____ Supplied material

(** X11. Once [run_graph] has accepted a submission, polling sees the
    run [PENDING] with the submitted data and an empty history; the
    scheduled task then finds the run, and when the task is over polling
    sees the same run id and graph id, [current_node] still unset, and
    one of three things: status [COMPLETED] with no error; status
    [FAILED] with an error message; or, when a [BaseException] outside
    [Exception] left the task uncaught, status [RUNNING] with no error. *)
Theorem submitted_run_lifecycle (engine : WorkflowEngine) (a a' : stores) (uuid4 : string)
    (request : RunGraphRequest.t) (response : RunGraphResponse.t) :
  run_graph a uuid4 request = inr (response, a') ->
  get_run_state a' uuid4
  = inr (mkRun uuid4 (RunGraphRequest.graph_id request) PENDING
               (mkState (RunGraphRequest.initial_state request) []) None None)
  /\ exists runs run,
       run_workflow_background engine (graphs_db a') (runs_db a') uuid4 = inr runs
       /\ get_run_state (mkStores (graphs_db a') runs (tool_registry a') []) uuid4 = inr run
       /\ run_id run = uuid4
       /\ graph_id run = RunGraphRequest.graph_id request
       /\ current_node run = None
       /\ ((status run = COMPLETED /\ error run = None
            /\ last (history (state run)) EmptyString = "Workflow Completed.")
           \/ (status run = FAILED
               /\ exists msg,
                    error run = Some msg
                    /\ last (history (state run)) EmptyString = "Workflow failed: " ++ msg)
           \/ (status run = RUNNING /\ error run = None
               /\ exists b,
                    run_task_escape engine (graphs_db a')
                      (mkRun uuid4 (RunGraphRequest.graph_id request) PENDING
                             (mkState (RunGraphRequest.initial_state request) []) None None)
                    = Some b)).
Proof.
  unfold run_graph.
  destruct (get (RunGraphRequest.graph_id request) (graphs_db a)) as [graph|] eqn:Hgraph;
    [|discriminate].
  destruct (unregistered_nodes graph (tool_registry a)); [|discriminate].
  intro H. inversion H. subst. clear H.
  unfold get_run_state, run_workflow_background. cbn [runs_db graphs_db].
  rewrite get_set_same. split; [reflexivity|].
  eexists. eexists. split; [reflexivity|]. rewrite get_set_same.
  split; [reflexivity|].
  pose proof (run_task_cases engine (graphs_db a)
                (mkRun uuid4 (RunGraphRequest.graph_id request) PENDING
                       (mkState (RunGraphRequest.initial_state request) []) None None))
    as (Hid & Hgid & Hcur & Hstatus).
  split; [exact Hid|]. split; [exact Hgid|]. split; [exact Hcur|].
  destruct Hstatus as [(Hs & He & _ & Hlast)|[(Hs & _ & msg & He & Hlast)|(Hs & He & b & Hb)]].
  - left. auto.
  - right. left. eauto.
  - right. right. eauto.
Qed.

Lemma submitted_run_lifecycle_witness :
  exists runs run,
    run_workflow_background Nodes.engine
      [("code-review-agent", code_review_graph)]
      [("run-1", mkRun "run-1" "code-review-agent" PENDING (mkState [] []) None None)]
      "run-1" = inr runs
    /\ get_run_state (mkStores [("code-review-agent", code_review_graph)] runs
                               Nodes.tool_registry []) "run-1" = inr run
    /\ current_node run = None.
Proof.
  destruct (submitted_run_lifecycle Nodes.engine
              (mkStores [("code-review-agent", code_review_graph)] [] Nodes.tool_registry [])
              (mkStores [("code-review-agent", code_review_graph)]
                 [("run-1", mkRun "run-1" "code-review-agent" PENDING (mkState [] []) None None)]
                 Nodes.tool_registry ["run-1"])
              "run-1" (RunGraphRequest.mk "code-review-agent" [])
              (RunGraphResponse.mk "run-1" "Submitted") eq_refl)
    as (_ & runs & run & Hbg & Hget & _ & _ & Hcur & _).
  exists runs, run. auto.
Defined.

(** *** Graph creation *)

Lemma well_formed_init (nodes_ : list string) (edges_ : dict edge_config)
    (start_node_ : string) :
  well_formed nodes_ edges_ start_node_ ->
  GraphDefinition_init nodes_ edges_ start_node_ = inr (mkGraph nodes_ edges_ start_node_).
Proof.
  intros [Hstart Hedges]. unfold GraphDefinition_init, validate_start_node.
  apply contains_In in Hstart. rewrite Hstart.
  destruct (validate_edges edges_ nodes_) as [msg|] eqn:Hv; [|reflexivity].
  assert (exists m, validate_edges edges_ nodes_ = Some m) as Hfail by eauto.
  apply validate_edges_fails in Hfail.
  destruct Hfail as (source & target & Hin & Hbad).
  destruct (Hedges source target Hin) as [Hs Ht]. tauto.
Qed.

Lemma init_well_formed (nodes_ : list string) (edges_ : dict edge_config)
    (start_node_ : string) (graph : GraphDefinition) :
  GraphDefinition_init nodes_ edges_ start_node_ = inr graph ->
  well_formed nodes_ edges_ start_node_.
Proof.
  intro H. apply GraphDefinition_init_inr in H. destruct H as (_ & Hv & Hstart).
  split; [exact Hstart|].
  intros source target Hin.
  assert (Hno : ~ (~ In source nodes_ \/ dangling nodes_ target)).
  { intro Hbad.
    assert (exists msg, validate_edges edges_ nodes_ = Some msg) as [msg Hmsg]
      by (apply validate_edges_fails; eauto).
    congruence. }
  split; [|tauto].
  destruct (in_dec string_dec source nodes_); tauto.
Qed.

(** X12. [create_graph] answers 400 and stores nothing unless the start
    node and every edge source are in [nodes] and no edge destination
    other than the terminal marker is outside [nodes]. In that case it
    answers with the fresh id, stores the graph under that id, keeps every
    other graph, and touches neither the runs, the registry nor the
    scheduled tasks; no node needs to be registered, reachable or even to
    have an edge. *)
Theorem create_graph_effect (error_text : ValidationError -> string) (a : stores)
    (uuid4 : string) (request : CreateGraphRequest.t) :
  let nodes_ := CreateGraphRequest.nodes request in
  let edges_ := CreateGraphRequest.edges request in
  let start_node_ := CreateGraphRequest.start_node request in
  (well_formed nodes_ edges_ start_node_ ->
   exists a',
     create_graph error_text a uuid4 request
     = inr (CreateGraphResponse.mk uuid4 "Graph created successfully", a')
     /\ get uuid4 (list_graphs a') = Some (mkGraph nodes_ edges_ start_node_)
     /\ (forall other, other <> uuid4 -> get other (list_graphs a') = get other (list_graphs a))
     /\ runs_db a' = runs_db a
     /\ tool_registry a' = tool_registry a
     /\ background_tasks a' = background_tasks a)
  /\ (~ well_formed nodes_ edges_ start_node_ ->
      exists detail,
        create_graph error_text a uuid4 request = inl (HTTPException.mk 400 detail)).
Proof.
  cbv zeta. unfold create_graph. split.
  - intro Hwf. rewrite (well_formed_init _ _ _ Hwf).
    eexists. split; [reflexivity|]. unfold list_graphs. cbn.
    repeat split.
    + apply get_set_same.
    + intros other Hne. apply get_set_other. congruence.
  - intro Hnot.
    destruct (GraphDefinition_init _ _ _) as [errors|graph] eqn:Hinit.
    + eauto.
    + elim Hnot. exact (init_well_formed _ _ _ _ Hinit).
Qed.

________

About this exercise>
Using the data above, transcribe the lines that run from the line with "unfold get_run_state, run_workflow_background." to the line with "(** *** Graph creation *)", both ends kept, and output nothing else.

Final answer>
  unfold get_run_state, run_workflow_background. cbn [runs_db graphs_db].
  rewrite get_set_same. split; [reflexivity|].
  eexists. eexists. split; [reflexivity|]. rewrite get_set_same.
  split; [reflexivity|].
  pose proof (run_task_cases engine (graphs_db a)
                (mkRun uuid4 (RunGraphRequest.graph_id request) PENDING
                       (mkState (RunGraphRequest.initial_state request) []) None None))
    as (Hid & Hgid & Hcur & Hstatus).
  split; [exact Hid|]. split; [exact Hgid|]. split; [exact Hcur|].
  destruct Hstatus as [(Hs & He & _ & Hlast)|[(Hs & _ & msg & He & Hlast)|(Hs & He & b & Hb)]].
  - left. auto.
  - right. left. eauto.
  - right. right. eauto.
Qed.

Lemma submitted_run_lifecycle_witness :
  exists runs run,
    run_workflow_background Nodes.engine
      [("code-review-agent", code_review_graph)]
      [("run-1", mkRun "run-1" "code-review-agent" PENDING (mkState [] []) None None)]
      "run-1" = inr runs
    /\ get_run_state (mkStores [("code-review-agent", code_review_graph)] runs
                               Nodes.tool_registry []) "run-1" = inr run
    /\ current_node run = None.
Proof.
  destruct (submitted_run_lifecycle Nodes.engine
              (mkStores [("code-review-agent", code_review_graph)] [] Nodes.tool_registry [])
              (mkStores [("code-review-agent", code_review_graph)]
                 [("run-1", mkRun "run-1" "code-review-agent" PENDING (mkState [] []) None None)]
                 Nodes.tool_registry ["run-1"])
              "run-1" (RunGraphRequest.mk "code-review-agent" [])
              (RunGraphResponse.mk "run-1" "Submitted") eq_refl)
    as (_ & runs & run & Hbg & Hget & _ & _ & Hcur & _).
  exists runs, run. auto.
Defined.

(** *** Graph creation *)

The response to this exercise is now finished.